The main ovulation induction medications include:
- Antiestrogen, causing an inhibition of the negative feedback of estrogen on the pituitary gland, resulting in an increase in secretion of follicle-stimulating hormone. Medications in use for this effect are mainly clomifene citrate and tamoxifen (both being selective estrogen-receptor modulators), as well as letrozole (an aromatase inhibitor).
- Follicle-stimulating hormone (FSH), directly stimulating the ovaries. In women with anovulation, it may be an alternative after 7–12 attempted cycles of pituitary feedback regimens (as evidenced by clomifene citrate), since the latter ones are less expensive and more easy to control.

=== Treatment for hypogonadotropic hypogonadism (HA) ===
In women with hypogonadotropic hypogonadism suspicious for functional hypothalamic amenorrhea, treatment should be centered around weight gain, reducing intensity and frequency of exercise, and stress reduction with psychotherapy or counseling.
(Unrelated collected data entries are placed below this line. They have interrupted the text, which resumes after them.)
(** * Research 26 risk engine: a shallow embedding of [src/risk/risk_engine.py]

    The development follows the Python module method by method.

    - Finite Python floats are idealised as exact rationals ([Q]); rounding
      and signed zeros are not modelled.  The special values that pandas and
      numpy produce (division by zero, incomplete rolling windows, the first
      entry of [pct_change]) are kept: [fnum] adds [+inf], [-inf] and [NaN]
      to the rationals, with the IEEE rules for arithmetic and comparison.
    - Where a result is asked for to the last bit, rounding decides: the
      arithmetic of [apply_circuit_breaker] is modelled a second time on
      IEEE 754 binary64 numbers, the kernel's primitive floats (module
      [Binary64]).
    - Methods of [RiskEngine] run in a state-and-exception monad over a
      [World]: the engine object ([self]), the store of [dict] objects
      (positions are held by reference, as in Python), the readings of
      [datetime.now()] and the records handed to the logger. *)

From Stdlib Require Import QArith Qabs Qround Qminmax Lqa Lia ZArith.
From Stdlib Require Import Floats.PrimFloat.
From stdpp Require Import gmap strings list.

Open Scope Q_scope.

(** ** Numbers *)

Inductive fnum : Type :=
| Fin (q : Q)
| PInf
| NInf
| NaN.

(** Sign of a number as a [comparison] with zero; [None] for [NaN]. *)
Definition fsign (x : fnum) : option comparison :=
  match x with
  | Fin q => Some (q ?= 0)
  | PInf => Some Gt
  | NInf => Some Lt
  | NaN => None
  end.

Definition sign_mul (a b : comparison) : comparison :=
  match a, b with
  | Eq, _ | _, Eq => Eq
  | Gt, Gt | Lt, Lt => Gt
  | _, _ => Lt
  end.

(** The infinity of a given sign; [0 * inf] and [0 / 0] are [NaN]. *)
Definition inf_of (s : comparison) : fnum :=
  match s with
  | Gt => PInf
  | Lt => NInf
  | Eq => NaN
  end.

Definition fneg (x : fnum) : fnum :=
  match x with
  | Fin q => Fin (- q)
  | PInf => NInf
  | NInf => PInf
  | NaN => NaN
  end.

Definition fabs (x : fnum) : fnum :=
  match x with
  | Fin q => Fin (Qabs q)
  | PInf | NInf => PInf
  | NaN => NaN
  end.

Definition fadd (x y : fnum) : fnum :=
  match x, y with
  | NaN, _ | _, NaN => NaN
  | Fin a, Fin b => Fin (a + b)
  | PInf, NInf | NInf, PInf => NaN
  | PInf, _ | _, PInf => PInf
  | NInf, _ | _, NInf => NInf
  end.

Definition fsub (x y : fnum) : fnum := fadd x (fneg y).

Definition fmul (x y : fnum) : fnum :=
  match x, y with
  | Fin a, Fin b => Fin (a * b)
  | _, _ =>
      match fsign x, fsign y with
      | Some s, Some t => inf_of (sign_mul s t)
      | _, _ => NaN
      end
  end.

(** Division with numpy's conventions: [x / 0] is an infinity of the sign of
    [x], [0 / 0] and [inf / inf] are [NaN], a finite number over an infinity
    is zero. *)
Definition fdiv (x y : fnum) : fnum :=
  match x, y with
  | NaN, _ | _, NaN => NaN
  | Fin a, Fin b => if Qeq_bool b 0 then inf_of (a ?= 0) else Fin (a / b)
  | Fin _, _ => Fin 0
  | _, Fin b =>
      match fsign x with
      | Some s => inf_of (sign_mul s (if Qeq_bool b 0 then Gt else b ?= 0))
      | None => NaN
      end
  | _, _ => NaN
  end.

(** Three-way comparison; [None] as soon as a [NaN] is involved. *)
Definition fcompare (x y : fnum) : option comparison :=
  match x, y with
  | NaN, _ | _, NaN => None
  | Fin a, Fin b => Some (a ?= b)
  | PInf, PInf | NInf, NInf => Some Eq
  | PInf, _ | _, NInf => Some Gt
  | NInf, _ | _, PInf => Some Lt
  end.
Athletes and women with anorexia can have reduced GnRH pulsing due to hypothalamic dysfunction due to increased energy requirements without their needs being met calorically and severely reduced caloric intake, respectively. If anovulation persists following lifestyle modifications, ovulation can be induced with pulsatile gonadotrophin-releasing hormone (GnRH) or gonadotrophin (FSH & LH) administration.

=== Treatment for primary ovarian insufficiency (POI) ===
For women with POI that desire pregnancy, ovulation induction strategies should be avoided and assisted reproduction, such as in vitro fertilization (IVF) with donor oocytes, should be offered.
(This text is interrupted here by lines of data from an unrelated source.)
(** * MakerJs.path.fillet: a shallow embedding of src/core/fillet.ts

    The fillet core rounds the corner between two paths that share an
    endpoint.  It reads the two caller-supplied path objects, calls the
    geometry library (points, angles, measures, intersections) and, on
    success only, overwrites one endpoint field of each path.

    Modelling choices.
    - JS numbers are idealised as rationals [Q]; [==] is [Qeq_bool] and
      [>] is the negation of [Qle_bool].
    - Path objects live in a store [gmap loc IPath]; a path argument is a
      reference [loc] (or null), so that two arguments may alias.
    - Functions of fillet.ts that read or write path objects, or that can
      raise a [TypeError], run in the state-and-exception monad [M].
    - Functions of the geometry library that are called by fillet.ts but
      are defined in other files are fields of the class [Collaborators];
      they are taken to be total and to leave the caller's objects alone. *)

From Stdlib Require Import QArith Qround Lqa.
From stdpp Require Import base option list gmap strings.

Local Open Scope Q_scope.
Local Open Scope string_scope.

(** ** Data model *)

(** [IPoint] is a coordinate pair [[x, y]]. *)
Definition IPoint : Type := Q * Q.

(** Modelled from the spec: the path classes are declared outside
    fillet.ts.  A [Line] has [origin] and [end]; a [Circle] has [origin]
    (its centre) and [radius]; an [Arc] has [origin] (its centre),
    [radius], [startAngle] and [endAngle].  The constructors stand for
    [new paths.Line(..)], [new paths.Circle(..)] and [new paths.Arc(..)];
    the constructor itself is the object's [type] tag. *)
Inductive IPath : Type :=
| Line (origin end_ : IPoint)
| Circle (origin : IPoint) (radius : Q)
| Arc (origin : IPoint) (radius startAngle endAngle : Q).

(** Values that a property of a path object can hold. *)
Inductive value : Type :=
| VUndefined
| VNumber (n : Q)
| VPoint (p : IPoint).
=== Treatment for hyperprolactinemia ===
For anovulatory women with hyperprolactinemia without symptoms, they can forgo treatment and continue with close follow up and medical observation. If symptoms of hyperprolactinemia are present, dopamine agonists, such as bromocriptine, are first line treatment which act by inhibiting production of prolactin by the pituitary and can shrink a prolactin-secretin lesion (i.e. prolactinoma) if present. In rare cases, endoscopic transnasal transsphenoidal surgery and radiotherapy, may be required to resect and shrink a prolactinoma if greater than 10 mm in size. Importantly, individuals should be able to conceive following normalization of serum prolactin levels and shrinking or removal of the tumor.

===Other treatments===
Corticosteroids (usually found in anti-inflammatory drugs) can be used to treat anovulation if it is caused by an overproduction of male hormones by the adrenal glands. Corticosteroids are usually used to reduce the production of testosterone.